Gather all lines with "asks" from the records.

..............................

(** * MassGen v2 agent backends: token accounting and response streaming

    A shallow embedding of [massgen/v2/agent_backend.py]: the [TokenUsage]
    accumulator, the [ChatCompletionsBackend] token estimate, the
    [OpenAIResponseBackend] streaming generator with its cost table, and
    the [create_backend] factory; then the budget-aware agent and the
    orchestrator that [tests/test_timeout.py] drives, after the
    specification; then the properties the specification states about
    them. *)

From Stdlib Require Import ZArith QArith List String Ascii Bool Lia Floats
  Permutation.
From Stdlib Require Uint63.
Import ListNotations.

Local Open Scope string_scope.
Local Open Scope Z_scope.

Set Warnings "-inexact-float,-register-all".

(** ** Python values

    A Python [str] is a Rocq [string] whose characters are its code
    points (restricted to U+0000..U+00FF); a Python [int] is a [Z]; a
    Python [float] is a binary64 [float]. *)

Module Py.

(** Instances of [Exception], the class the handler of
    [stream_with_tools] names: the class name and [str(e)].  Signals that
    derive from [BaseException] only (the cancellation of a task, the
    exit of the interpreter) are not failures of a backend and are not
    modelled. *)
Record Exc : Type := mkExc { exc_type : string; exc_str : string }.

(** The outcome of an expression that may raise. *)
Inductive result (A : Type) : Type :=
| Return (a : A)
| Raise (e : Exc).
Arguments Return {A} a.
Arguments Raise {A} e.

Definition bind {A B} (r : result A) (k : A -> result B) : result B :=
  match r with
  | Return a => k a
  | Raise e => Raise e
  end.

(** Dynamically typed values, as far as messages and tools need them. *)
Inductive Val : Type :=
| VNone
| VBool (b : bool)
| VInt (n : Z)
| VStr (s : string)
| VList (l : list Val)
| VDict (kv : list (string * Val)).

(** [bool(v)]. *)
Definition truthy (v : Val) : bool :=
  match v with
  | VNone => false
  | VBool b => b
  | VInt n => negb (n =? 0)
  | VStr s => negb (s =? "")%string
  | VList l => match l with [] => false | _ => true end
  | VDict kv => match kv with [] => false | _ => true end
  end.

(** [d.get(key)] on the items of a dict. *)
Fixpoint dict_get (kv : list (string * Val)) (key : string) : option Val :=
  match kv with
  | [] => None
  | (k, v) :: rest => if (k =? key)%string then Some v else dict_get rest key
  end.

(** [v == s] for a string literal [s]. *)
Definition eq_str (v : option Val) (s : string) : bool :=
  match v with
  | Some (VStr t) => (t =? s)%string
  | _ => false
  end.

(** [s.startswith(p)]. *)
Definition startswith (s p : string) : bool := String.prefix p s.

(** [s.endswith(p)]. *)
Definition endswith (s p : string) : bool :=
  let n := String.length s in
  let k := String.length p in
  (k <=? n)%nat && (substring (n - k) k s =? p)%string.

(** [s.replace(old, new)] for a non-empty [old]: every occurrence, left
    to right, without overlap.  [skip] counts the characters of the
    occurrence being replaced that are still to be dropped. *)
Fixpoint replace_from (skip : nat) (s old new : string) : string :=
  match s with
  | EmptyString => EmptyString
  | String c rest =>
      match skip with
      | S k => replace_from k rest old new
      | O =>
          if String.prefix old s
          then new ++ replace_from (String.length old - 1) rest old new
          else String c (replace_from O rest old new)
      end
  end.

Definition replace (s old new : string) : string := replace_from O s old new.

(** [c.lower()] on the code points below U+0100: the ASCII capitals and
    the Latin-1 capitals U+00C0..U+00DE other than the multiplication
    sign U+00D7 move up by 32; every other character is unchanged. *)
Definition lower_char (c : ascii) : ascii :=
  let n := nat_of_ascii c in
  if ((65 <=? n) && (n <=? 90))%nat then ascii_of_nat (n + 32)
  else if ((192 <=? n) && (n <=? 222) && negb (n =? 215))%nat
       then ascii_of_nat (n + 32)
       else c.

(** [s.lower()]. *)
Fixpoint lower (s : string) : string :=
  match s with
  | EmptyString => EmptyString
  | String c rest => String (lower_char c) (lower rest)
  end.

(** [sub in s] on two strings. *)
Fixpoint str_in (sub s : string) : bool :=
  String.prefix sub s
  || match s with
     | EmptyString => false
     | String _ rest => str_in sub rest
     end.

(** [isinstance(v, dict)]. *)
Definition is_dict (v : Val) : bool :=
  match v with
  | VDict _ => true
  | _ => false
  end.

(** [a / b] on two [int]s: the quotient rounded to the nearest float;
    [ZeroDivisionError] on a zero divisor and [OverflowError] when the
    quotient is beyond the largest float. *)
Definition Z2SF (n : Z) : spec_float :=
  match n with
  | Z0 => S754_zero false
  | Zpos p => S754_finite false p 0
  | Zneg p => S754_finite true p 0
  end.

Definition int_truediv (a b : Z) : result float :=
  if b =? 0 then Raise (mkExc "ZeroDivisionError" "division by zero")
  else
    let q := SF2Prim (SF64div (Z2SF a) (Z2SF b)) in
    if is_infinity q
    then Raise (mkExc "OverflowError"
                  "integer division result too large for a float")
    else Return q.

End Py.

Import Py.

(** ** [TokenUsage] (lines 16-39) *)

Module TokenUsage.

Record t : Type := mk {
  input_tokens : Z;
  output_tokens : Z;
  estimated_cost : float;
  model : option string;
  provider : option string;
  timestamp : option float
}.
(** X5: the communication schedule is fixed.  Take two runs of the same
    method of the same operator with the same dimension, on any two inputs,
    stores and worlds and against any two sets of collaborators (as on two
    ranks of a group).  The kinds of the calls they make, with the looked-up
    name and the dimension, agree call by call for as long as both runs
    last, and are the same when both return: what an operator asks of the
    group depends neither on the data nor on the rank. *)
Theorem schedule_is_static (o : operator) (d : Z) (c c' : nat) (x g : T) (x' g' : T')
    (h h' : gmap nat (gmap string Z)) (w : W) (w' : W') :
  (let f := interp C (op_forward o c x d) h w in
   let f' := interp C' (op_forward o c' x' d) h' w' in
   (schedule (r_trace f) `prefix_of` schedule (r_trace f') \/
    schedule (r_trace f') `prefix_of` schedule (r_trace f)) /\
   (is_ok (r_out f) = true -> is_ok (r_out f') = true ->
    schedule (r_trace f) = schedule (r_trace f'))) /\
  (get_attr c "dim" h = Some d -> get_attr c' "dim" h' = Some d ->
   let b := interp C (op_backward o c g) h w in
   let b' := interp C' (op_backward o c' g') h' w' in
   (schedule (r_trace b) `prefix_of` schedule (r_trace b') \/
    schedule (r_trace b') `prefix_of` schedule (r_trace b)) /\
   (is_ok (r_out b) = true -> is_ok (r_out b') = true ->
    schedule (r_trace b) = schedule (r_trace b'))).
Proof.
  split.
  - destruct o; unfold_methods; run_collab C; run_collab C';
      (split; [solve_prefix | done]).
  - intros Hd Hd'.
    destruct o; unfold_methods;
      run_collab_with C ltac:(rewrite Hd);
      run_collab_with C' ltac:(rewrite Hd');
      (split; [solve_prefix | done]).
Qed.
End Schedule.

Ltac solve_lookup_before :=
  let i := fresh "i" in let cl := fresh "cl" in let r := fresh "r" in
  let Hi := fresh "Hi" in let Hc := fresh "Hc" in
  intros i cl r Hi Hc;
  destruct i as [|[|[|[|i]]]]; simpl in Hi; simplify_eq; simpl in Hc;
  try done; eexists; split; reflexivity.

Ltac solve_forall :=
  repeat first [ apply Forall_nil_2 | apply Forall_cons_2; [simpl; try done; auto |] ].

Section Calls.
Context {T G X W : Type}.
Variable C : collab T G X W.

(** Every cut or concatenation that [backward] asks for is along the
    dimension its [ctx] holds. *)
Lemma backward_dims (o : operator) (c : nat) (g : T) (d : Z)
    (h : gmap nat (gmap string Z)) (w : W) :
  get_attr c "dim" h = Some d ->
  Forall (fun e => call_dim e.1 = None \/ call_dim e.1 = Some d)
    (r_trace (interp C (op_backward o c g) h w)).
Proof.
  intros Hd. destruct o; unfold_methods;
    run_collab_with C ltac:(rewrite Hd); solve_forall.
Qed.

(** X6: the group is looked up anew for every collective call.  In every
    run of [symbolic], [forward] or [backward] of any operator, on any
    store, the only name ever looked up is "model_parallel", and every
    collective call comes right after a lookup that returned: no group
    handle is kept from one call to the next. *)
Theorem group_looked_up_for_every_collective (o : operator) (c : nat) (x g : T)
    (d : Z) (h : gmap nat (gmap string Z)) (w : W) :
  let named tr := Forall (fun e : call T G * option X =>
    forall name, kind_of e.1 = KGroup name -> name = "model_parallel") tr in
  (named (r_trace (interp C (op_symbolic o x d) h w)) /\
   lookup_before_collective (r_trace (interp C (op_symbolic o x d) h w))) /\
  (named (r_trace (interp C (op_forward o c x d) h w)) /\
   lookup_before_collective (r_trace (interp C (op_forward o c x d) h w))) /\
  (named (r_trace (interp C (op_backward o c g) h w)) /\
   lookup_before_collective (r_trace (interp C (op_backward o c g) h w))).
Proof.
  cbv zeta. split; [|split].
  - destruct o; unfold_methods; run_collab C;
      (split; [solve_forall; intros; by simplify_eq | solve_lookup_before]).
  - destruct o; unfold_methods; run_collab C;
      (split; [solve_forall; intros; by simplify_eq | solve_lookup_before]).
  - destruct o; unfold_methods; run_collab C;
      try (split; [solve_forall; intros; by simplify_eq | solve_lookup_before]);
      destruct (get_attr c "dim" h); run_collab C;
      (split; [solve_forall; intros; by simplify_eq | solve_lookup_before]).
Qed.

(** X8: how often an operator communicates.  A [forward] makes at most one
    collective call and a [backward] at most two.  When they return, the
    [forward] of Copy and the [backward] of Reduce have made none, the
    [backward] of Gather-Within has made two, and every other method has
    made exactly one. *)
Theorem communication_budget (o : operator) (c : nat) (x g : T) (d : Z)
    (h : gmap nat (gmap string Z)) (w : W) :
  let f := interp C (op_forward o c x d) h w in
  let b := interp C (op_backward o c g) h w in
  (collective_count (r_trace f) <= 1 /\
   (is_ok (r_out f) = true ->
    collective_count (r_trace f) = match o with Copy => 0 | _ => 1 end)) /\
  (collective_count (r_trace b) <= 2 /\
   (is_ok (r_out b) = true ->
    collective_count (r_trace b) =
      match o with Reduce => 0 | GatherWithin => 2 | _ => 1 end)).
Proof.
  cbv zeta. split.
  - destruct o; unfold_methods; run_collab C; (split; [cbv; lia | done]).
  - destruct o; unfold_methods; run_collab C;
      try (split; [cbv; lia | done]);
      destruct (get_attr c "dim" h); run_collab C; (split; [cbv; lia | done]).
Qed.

..............................

ANSWER FOR THIS EXERCISE —
    last, and are the same when both return: what an operator asks of the
(** Every cut or concatenation that [backward] asks for is along the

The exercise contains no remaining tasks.